*ACTIVITY*: Your response should consist of every record, exactly as given.

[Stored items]

----

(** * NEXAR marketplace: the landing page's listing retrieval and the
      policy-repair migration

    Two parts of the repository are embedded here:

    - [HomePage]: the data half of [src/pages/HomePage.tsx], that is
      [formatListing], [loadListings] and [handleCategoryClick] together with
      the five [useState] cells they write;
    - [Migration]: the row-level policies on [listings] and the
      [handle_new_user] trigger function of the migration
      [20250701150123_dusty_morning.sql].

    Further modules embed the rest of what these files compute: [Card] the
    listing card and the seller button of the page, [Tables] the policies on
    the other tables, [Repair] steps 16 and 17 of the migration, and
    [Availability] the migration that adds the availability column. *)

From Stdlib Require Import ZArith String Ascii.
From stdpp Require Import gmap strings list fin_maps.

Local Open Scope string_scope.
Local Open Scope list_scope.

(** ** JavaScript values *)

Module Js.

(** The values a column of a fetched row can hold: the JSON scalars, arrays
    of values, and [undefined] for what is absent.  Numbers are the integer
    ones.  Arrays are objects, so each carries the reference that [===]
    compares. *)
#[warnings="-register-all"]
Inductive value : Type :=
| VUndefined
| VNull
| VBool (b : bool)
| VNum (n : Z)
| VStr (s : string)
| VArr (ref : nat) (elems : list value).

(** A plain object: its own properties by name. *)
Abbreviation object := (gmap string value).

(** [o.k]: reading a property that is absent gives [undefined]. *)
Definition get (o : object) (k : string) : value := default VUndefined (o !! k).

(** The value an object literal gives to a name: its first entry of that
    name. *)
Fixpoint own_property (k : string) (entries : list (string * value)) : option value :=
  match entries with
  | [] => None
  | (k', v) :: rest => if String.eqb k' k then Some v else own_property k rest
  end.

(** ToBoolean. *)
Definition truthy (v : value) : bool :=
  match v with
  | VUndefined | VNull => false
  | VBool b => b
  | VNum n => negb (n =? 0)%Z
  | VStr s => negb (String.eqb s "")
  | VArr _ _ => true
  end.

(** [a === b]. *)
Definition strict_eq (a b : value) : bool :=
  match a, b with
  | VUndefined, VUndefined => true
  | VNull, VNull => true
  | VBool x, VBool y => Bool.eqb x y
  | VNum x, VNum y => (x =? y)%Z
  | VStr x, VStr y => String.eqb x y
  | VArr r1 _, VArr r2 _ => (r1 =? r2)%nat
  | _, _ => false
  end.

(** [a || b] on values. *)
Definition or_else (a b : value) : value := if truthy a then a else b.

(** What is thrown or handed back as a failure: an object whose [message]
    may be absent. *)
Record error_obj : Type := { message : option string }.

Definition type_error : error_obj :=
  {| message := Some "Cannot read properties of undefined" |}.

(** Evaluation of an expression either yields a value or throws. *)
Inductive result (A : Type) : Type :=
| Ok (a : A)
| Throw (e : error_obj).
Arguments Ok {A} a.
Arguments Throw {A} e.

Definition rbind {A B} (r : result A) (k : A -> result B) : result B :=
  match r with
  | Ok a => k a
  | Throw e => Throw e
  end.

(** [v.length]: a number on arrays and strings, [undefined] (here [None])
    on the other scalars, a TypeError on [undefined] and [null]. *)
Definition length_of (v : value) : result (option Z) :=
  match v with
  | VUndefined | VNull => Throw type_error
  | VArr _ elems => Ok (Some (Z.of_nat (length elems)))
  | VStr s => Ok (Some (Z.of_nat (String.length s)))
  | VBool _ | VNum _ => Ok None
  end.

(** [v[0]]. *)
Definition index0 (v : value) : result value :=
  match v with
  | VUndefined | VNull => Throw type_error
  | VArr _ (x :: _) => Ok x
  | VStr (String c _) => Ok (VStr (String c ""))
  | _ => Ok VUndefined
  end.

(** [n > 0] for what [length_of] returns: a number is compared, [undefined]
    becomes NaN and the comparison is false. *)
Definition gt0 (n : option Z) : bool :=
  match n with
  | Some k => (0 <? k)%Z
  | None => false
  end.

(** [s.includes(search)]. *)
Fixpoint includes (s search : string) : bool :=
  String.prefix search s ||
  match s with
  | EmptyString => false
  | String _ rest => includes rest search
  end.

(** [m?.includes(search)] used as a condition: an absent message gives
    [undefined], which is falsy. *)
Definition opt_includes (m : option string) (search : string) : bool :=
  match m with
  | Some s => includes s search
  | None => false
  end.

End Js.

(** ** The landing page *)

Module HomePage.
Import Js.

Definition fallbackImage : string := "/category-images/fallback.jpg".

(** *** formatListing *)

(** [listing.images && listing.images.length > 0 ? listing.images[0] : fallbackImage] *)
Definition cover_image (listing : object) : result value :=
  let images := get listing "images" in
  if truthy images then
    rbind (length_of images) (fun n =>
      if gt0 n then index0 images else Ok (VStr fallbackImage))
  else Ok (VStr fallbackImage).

----

*YOUR RESPONSE*:
(** * NEXAR marketplace: the landing page's listing retrieval and the
      policy-repair migration

    Two parts of the repository are embedded here:

    - [HomePage]: the data half of [src/pages/HomePage.tsx], that is
      [formatListing], [loadListings] and [handleCategoryClick] together with
      the five [useState] cells they write;
    - [Migration]: the row-level policies on [listings] and the
      [handle_new_user] trigger function of the migration
      [20250701150123_dusty_morning.sql].

    Further modules embed the rest of what these files compute: [Card] the
    listing card and the seller button of the page, [Tables] the policies on
    the other tables, [Repair] steps 16 and 17 of the migration, and
    [Availability] the migration that adds the availability column. *)

From Stdlib Require Import ZArith String Ascii.
From stdpp Require Import gmap strings list fin_maps.

Local Open Scope string_scope.
Local Open Scope list_scope.

(** ** JavaScript values *)

Module Js.

(** The values a column of a fetched row can hold: the JSON scalars, arrays
    of values, and [undefined] for what is absent.  Numbers are the integer
    ones.  Arrays are objects, so each carries the reference that [===]
    compares. *)
#[warnings="-register-all"]
Inductive value : Type :=
| VUndefined
| VNull
| VBool (b : bool)
| VNum (n : Z)
| VStr (s : string)
| VArr (ref : nat) (elems : list value).

(** A plain object: its own properties by name. *)
Abbreviation object := (gmap string value).

(** [o.k]: reading a property that is absent gives [undefined]. *)
Definition get (o : object) (k : string) : value := default VUndefined (o !! k).

(** The value an object literal gives to a name: its first entry of that
    name. *)
Fixpoint own_property (k : string) (entries : list (string * value)) : option value :=
  match entries with
  | [] => None
  | (k', v) :: rest => if String.eqb k' k then Some v else own_property k rest
  end.

(** ToBoolean. *)
Definition truthy (v : value) : bool :=
  match v with
  | VUndefined | VNull => false
  | VBool b => b
  | VNum n => negb (n =? 0)%Z
  | VStr s => negb (String.eqb s "")
  | VArr _ _ => true
  end.

(** [a === b]. *)
Definition strict_eq (a b : value) : bool :=
  match a, b with
  | VUndefined, VUndefined => true
  | VNull, VNull => true
  | VBool x, VBool y => Bool.eqb x y
  | VNum x, VNum y => (x =? y)%Z
  | VStr x, VStr y => String.eqb x y
  | VArr r1 _, VArr r2 _ => (r1 =? r2)%nat
  | _, _ => false
  end.

(** [a || b] on values. *)
Definition or_else (a b : value) : value := if truthy a then a else b.

(** What is thrown or handed back as a failure: an object whose [message]
    may be absent. *)
Record error_obj : Type := { message : option string }.

Definition type_error : error_obj :=
  {| message := Some "Cannot read properties of undefined" |}.

(** Evaluation of an expression either yields a value or throws. *)
Inductive result (A : Type) : Type :=
| Ok (a : A)
| Throw (e : error_obj).
Arguments Ok {A} a.
Arguments Throw {A} e.

Definition rbind {A B} (r : result A) (k : A -> result B) : result B :=
  match r with
  | Ok a => k a
  | Throw e => Throw e
  end.

(** [v.length]: a number on arrays and strings, [undefined] (here [None])
    on the other scalars, a TypeError on [undefined] and [null]. *)
Definition length_of (v : value) : result (option Z) :=
  match v with
  | VUndefined | VNull => Throw type_error
  | VArr _ elems => Ok (Some (Z.of_nat (length elems)))
  | VStr s => Ok (Some (Z.of_nat (String.length s)))
  | VBool _ | VNum _ => Ok None
  end.

(** [v[0]]. *)
Definition index0 (v : value) : result value :=
  match v with
  | VUndefined | VNull => Throw type_error
  | VArr _ (x :: _) => Ok x
  | VStr (String c _) => Ok (VStr (String c ""))
  | _ => Ok VUndefined
  end.

(** [n > 0] for what [length_of] returns: a number is compared, [undefined]
    becomes NaN and the comparison is false. *)
Definition gt0 (n : option Z) : bool :=
  match n with
  | Some k => (0 <? k)%Z
  | None => false
  end.

(** [s.includes(search)]. *)
Fixpoint includes (s search : string) : bool :=
  String.prefix search s ||
  match s with
  | EmptyString => false
  | String _ rest => includes rest search
  end.

(** [m?.includes(search)] used as a condition: an absent message gives
    [undefined], which is falsy. *)
Definition opt_includes (m : option string) (search : string) : bool :=
  match m with
  | Some s => includes s search
  | None => false
  end.

End Js.

(** ** The landing page *)

Module HomePage.
Import Js.

Definition fallbackImage : string := "/category-images/fallback.jpg".

(** *** formatListing *)

(** [listing.images && listing.images.length > 0 ? listing.images[0] : fallbackImage] *)
Definition cover_image (listing : object) : result value :=
  let images := get listing "images" in
  if truthy images then
    rbind (length_of images) (fun n =>
      if gt0 n then index0 images else Ok (VStr fallbackImage))
  else Ok (VStr fallbackImage).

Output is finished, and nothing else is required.